Digital media operates a lot like a children’s soccer game. A clump of kids follow the ball around the field. Events are that ball now. The thesis that events are a far better vehicle than website advertising is solid. Delivering real audience and sponsor value is another thing. Look at the assets Apollo bought: Questex and Emerald operate in unglamorous sectors like insurance and biomanufacturing, bringing together a buy and a sell side. 

Trade shows are an ancient form of media – and one of the grimiest. Many publishers dragged into the events business will turn to live journalism and miss the assignment. The most lucrative events are marketplaces. I loved Pop Up Magazine, but the business didn’t work. Getting public radio listeners in a room isn’t the same as a room of CEOs.

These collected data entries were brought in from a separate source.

(** ** Generator bodies that read one row iterator

    A reducer, and a joiner once it has materialised its right rows, is a
    generator that pulls rows from an iterator one at a time, yields rows
    in between, and does not pull again once the iterator is exhausted (a
    [for] loop, a comprehension, [yield from], [heapq.nlargest]).  [init]
    is what it does before the first pull, [on_row] what it does with a
    pulled row, [on_end] what it does once the iterator is exhausted.  A
    phase ends by pulling again ([inl], with the state of the generator)
    or by leaving the generator ([inr]: [return], [break], or an
    exception).

    No reducer and no joiner of the repository has a [try] statement, so
    a body is left with the exception its iterator raises.  A generator
    that catches such an exception and goes on is not a [rowgen]: what is
    said below of a stream that raises is said of the reducers and joiners
    of the repository, not of every Python callable. *)
Inductive phase (St : Type) : Type :=
| Phase (out : list row) (next : St + option exn).
Arguments Phase {St} out next.

Record rowgen : Type := RowGen {
  St : Type;
  init : phase St;
  on_row : St → row → phase St;
  on_end : St → trace;
}.

(** [yield from rows] *)
Definition yield_from : rowgen :=
  {| St := unit;
     init := Phase [] (inl ());
     on_row := λ _ r, Phase [r] (inl ());
     on_end := λ _, ([], None) |}.

(** A generator body run on an iterator whose remaining behaviour is the
    trace [(rows, fin)]: an exception of the iterator passes through the
    body, which has no [try] statement. *)
Fixpoint feed (c : rowgen) (st : St c) (rows : list row) (fin : option exn)
  : trace :=
  match rows with
  | [] => match fin with
          | None => on_end c st
          | Some e => ([], Some e)
          end
  | r :: rs =>
      match on_row c st r with
      | Phase out (inl st') => emit out (feed c st' rs fin)
      | Phase out (inr e) => (out, e)
      end
  end.

Definition run_on (c : rowgen) (t : trace) : trace :=
  match init c with
  | Phase out (inl st) => emit out (feed c st t.1 t.2)
  | Phase out (inr e) => (out, e)
  end.

(** ** [itertools.groupby]

    The state of a [groupby] object, after the class given as its
    equivalent in the Python documentation: the underlying iterator [it],
    and [tgtkey], [currkey], [currvalue], which all start as one sentinel
    object ([GbFresh]). *)
Inductive groupby : Type :=
| GbFresh (it : trace)
| GbAt (it : trace) (tgtkey currkey : list value) (currvalue : row).

Inductive gb_next : Type :=
| GbGroup (k : list value) (g : groupby)
| GbStop
| GbRaise (e : exn).

Section groupby.
Context (keys : list string).

(** The loop of [__next__]:
    [while self.currkey == self.tgtkey:
         self.currvalue = next(self.it)
         self.currkey = self.keyfunc(self.currvalue)]
    entered with [currkey == tgtkey]. *)
Fixpoint groupby_scan (tgt : option (list value)) (rows : list row)
    (fin : option exn) : gb_next :=
  match rows with
  | [] => match fin with
          | None => GbStop
          | Some e => GbRaise e
          end
  | r :: rs =>
      match keyfunc keys r with
      | None => GbRaise KeyError
      | Some k =>
          if bool_decide (Some k = tgt) then groupby_scan tgt rs fin
          else GbGroup k (GbAt (rs, fin) k k r)
      end
  end.

(** [groupby.__next__]: the key of the next group; the group iterator is
    the [_grouper] of the returned state. *)
Definition groupby_next (g : groupby) : gb_next :=
  match g with
  | GbFresh it => groupby_scan None it.1 it.2
  | GbAt it tgt ck cv =>
      if bool_decide (ck = tgt) then groupby_scan (Some tgt) it.1 it.2
      else GbGroup ck (GbAt it ck ck cv)
  end.

(** The generator body [c] pulling from [_grouper] after its first
    [yield]:
    [try: self.currvalue = next(self.it)
     except StopIteration: return
     self.currkey = self.keyfunc(self.currvalue)]
    and the loop test [self.currkey == tgtkey].  The result is what [c]
    yields and the state the [groupby] object is left in.  A [KeyError]
    of the key function and an exception of the stream leave [c], which
    has no [try] statement, and so end the group. *)
Fixpoint grouper_feed (c : rowgen) (tgt ck : list value) (cv : row)
    (st : St c) (rows : list row) (fin : option exn) : trace * groupby :=
  match rows with
  | [] => match fin with
          | None => (on_end c st, GbAt ([], None) tgt ck cv)
          | Some e => (([], Some e), GbAt ([], None) tgt ck cv)
          end
  | r :: rs =>
      match keyfunc keys r with
      | None => (([], Some KeyError), GbAt (rs, fin) tgt ck cv)
      | Some k =>
          if bool_decide (k = tgt) then
            match on_row c st r with
            | Phase out (inl st') =>
                let '(t, g) := grouper_feed c tgt k r st' rs fin in
                (emit out t, g)
            | Phase out (inr e) => ((out, e), GbAt (rs, fin) tgt k r)
            end
          else (on_end c st, GbAt (rs, fin) tgt k r)
      end
  end.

Many media gravitate to the high end. Everyone wants to create the next Allen & Co conference. It’s very crowded at the top end of the market. Jeffrey Katzenberg is in the events business. He’s got Oprah, Justin Bieber and Lionel Richie. Michael Milken is a competitor here too. He’s got Steve Mnuchin, Shaq and Tom Brady. 

I’ve spent most of my career in an events model. By far the hardest part I found was operating almost two different businesses. It helped to have events as part of the company’s DNA. I would explain to anyone joining how the company made money and why events were the Main Thing, not a side hustle. I ended up spending as many as 30 days a year in the resort industrial complex, trying to edit stories while people ate breakfast in robes. Events were my full-time part-time job, and I developed a strong aversion to turndown service.

Integrating events operations in an editorial organization is hard, particularly if it isn’t part of the DNA. I saw that with Business Insider, which never committed to events because its original leadership hated events. BI is now very much in the events business. It’s harder to graft events onto a pageview model. Horses for courses.

This is an underrated advantage for Semafor, which is outwardly an events-oriented media business. I rarely even see ads in its newsletters. Events are driving that business. It is looking to build on the success of its World Economy (summit) with a new franchise focused on the nexus of Silicon Valley and other power centers this fall. In this kind of a model, the journalism Semafor produces is in service of the events. That can be a hard pill to swallow for journalists. You need to fast talk about flywheels.

My piece of advice for the intrepid entering journalism is to get comfortable being a performer as part of the job. You will be commoditized otherwise. I forced myself to do events early in my career, even though I found public speaking nerve wracking and absolutely not why I went into the profession. I wanted to be left alone in my cubicle to write stories. But there’s leverage in working the register and doing the belly dancing.

At nearly two decades old, Politico's Playbook was an innovator in the now-familiar daily agenda-setting newsletter. Playbook is now more than a DC staple. It has editions in five countries with two more on the way. And it is looking to adopt a franchise model with multimedia and events extensions. Politico executive editor for Europe Kate Day joined the show to discuss the formula that makes Playbook work: the mix of exclusive reporting, service journalism, and a tone that feels like a letter from your smartest friend in politics. She talks about what stays consistent across cultures, what has to change, and why the Brussels political bubble turns out to be just as full of compelling characters as Capitol Hill.